When our relationship ended this past week, I went crazy...they typical reaction from someone like me. I try to make him stay by threatening him, using violence against him...until he finally broke tonight. He grabbed me and punched me so hard in the chest. I felt as if I almost couldn't breathe. I stumbled back and he grabbed my shoulders...grabbed me so hard. I have never felt that kind of force from his hands before. He shoved me onto the bed and pinned me there. He spat in my face and screamed at me, asking why I was making him do this. Why was I trying to control him...that I need to accept that it was over.
And even in that moment, as terrified as I was by the look in his eyes...all I could say was "I can't...I love you". At this point he pulled me up and held me. He grabbed my face and told me, "This is not love...this isn't love." But, I am so crazy in my head that I truly believe this is love. This is what I have known my entire life.

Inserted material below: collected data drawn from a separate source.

Lemma exit_zero_is_help_or_both_files_written_witness :
  (flag_Parse (os_Args (writable true)) = HelpRequested
   /\ help_exits_zero allFormatted = true
   /\ disk smallWorld = disk emptyWorld
   /\ stdout smallWorld = stdout emptyWorld
   /\ stderr smallWorld = (stderr emptyWorld ++ [Usage None])%list)
  \/ (flag_Parse (os_Args (writable true)) = Parsed
      /\ exists token schema steps,
           GITHUB_TOKEN (writable true) = Some token
           /\ loadSchema allFormatted (writable true) token = inl schema
           /\ renderSteps (rangeTemplates allFormatted (writable true))
                          schema
              = Ok steps
           /\ map fst steps
              = map fst (rangeTemplates allFormatted (writable true))
           /\ Forall (fun s => WriteFile (writable true) (fst s)
                                 (payload allFormatted (snd s)) = WriteOk)
                     steps
           /\ disk smallWorld
              = (rev (writes allFormatted steps) ++ disk emptyWorld)%list
           /\ stdout smallWorld
              = (stdout emptyWorld ++ map announce steps)%list
           /\ stderr smallWorld
              = (stderr emptyWorld ++ formatLog allFormatted steps)%list).
Proof.
  apply (exit_zero_is_help_or_both_files_written allFormatted (writable true)
           emptyWorld smallWorld).
  vm_compute. reflexivity.
Defined.

(** *** The document a template leaves *)

Lemma assign_assign (k : string) (v v' : json) (m : object) :
  assign k v (assign k v' m) = assign k v m.
Proof.
  induction m as [|[k' x] m IH]; [reflexivity|]. cbn [assign].
  destruct (String.eqb k k') eqn:Hk; cbn [assign]; rewrite Hk;
    [reflexivity | now rewrite IH].
Qed.

Lemma withTypes_withTypes (doc : json) (s s' : list json) :
  withTypes (withTypes doc s) s' = withTypes doc s'.
Proof.
  destruct doc as [| | | | |top]; try reflexivity.
  assert (Hcases :
            (exists data schema l,
                mapIndex "data" top = JObj data
                /\ mapIndex "__schema" data = JObj schema
                /\ mapIndex "types" schema = JArr l)
            \/ (forall x, withTypes (JObj top) x = JObj top)).
  { cbn [withTypes].
    destruct (mapIndex "data" top) as [| | | | |data]; try (now right).
    destruct (mapIndex "__schema" data) as [| | | | |schema] eqn:Hs;
      try (now right).
    destruct (mapIndex "types" schema) as [| | | |l|] eqn:Ht;
      try (now right).
    left. now exists data, schema, l. }
  destruct Hcases as [(data & schema & l & Hd & Hs & Ht)|Hsame].
  - assert (Eq : forall x,
               withTypes (JObj top) x
               = JObj (assign "data"
                         (JObj (assign "__schema"
                                  (JObj (assign "types" (JArr x) schema))
                                  data))
                         top))
      by (intros x; cbn [withTypes]; now rewrite Hd, Hs, Ht).
    rewrite !Eq. cbn [withTypes].
    rewrite mapIndex_assign by (rewrite Hd; discriminate).
    rewrite mapIndex_assign by (rewrite Hs; discriminate).
    rewrite mapIndex_assign by (rewrite Ht; discriminate).
    now rewrite !assign_assign.
  - now rewrite !Hsame.
Qed.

We've never had a normal relationship, he and I. We began as a couple moving too fast. Planned to have a baby (which we do) and get married within the first 6 months of dating. There was infidelity on my part (due to the fact I was a prostitute for a good part of our relationship.) He knew about it the entire time, and although I feel it did bother him at times...he never put his foot down and made me stop, which I'm sure is part of the reason why I have so many bottled up feelings of rage towards him. Not to mention that anytime we got into an argument, he would tell me that I was a whore and all I am good for is selling my ass for money.
I have always tried to be the "tough" girl...putting up the facade that nothing bothers me...but when he tells me those things...I break inside. I snap and I feel as if I have no control over what I do to him. I will slap, punch, shove...break his belongings. I want him to hurt the way I do. But, in the end...the only person I am hurting is myself. I am pushing the man I love further and further away.
I honestly don't know if I have it in me to change. I'd like to think I do, because I love him and I don't want him out of my life or our child's life. But, ultimately, if I don't change...that is exactly what will happen.
I suppose I will have to do exactly what he wants to make him happy...or who knows, even if i do what he says...he still wont be happy. So, thats where this journal comes in. Anytime I am feeling bad or frustrated...I can come here and talk to it.
I can just be here...organizing my thoughts and giving him his space he so desperately wants.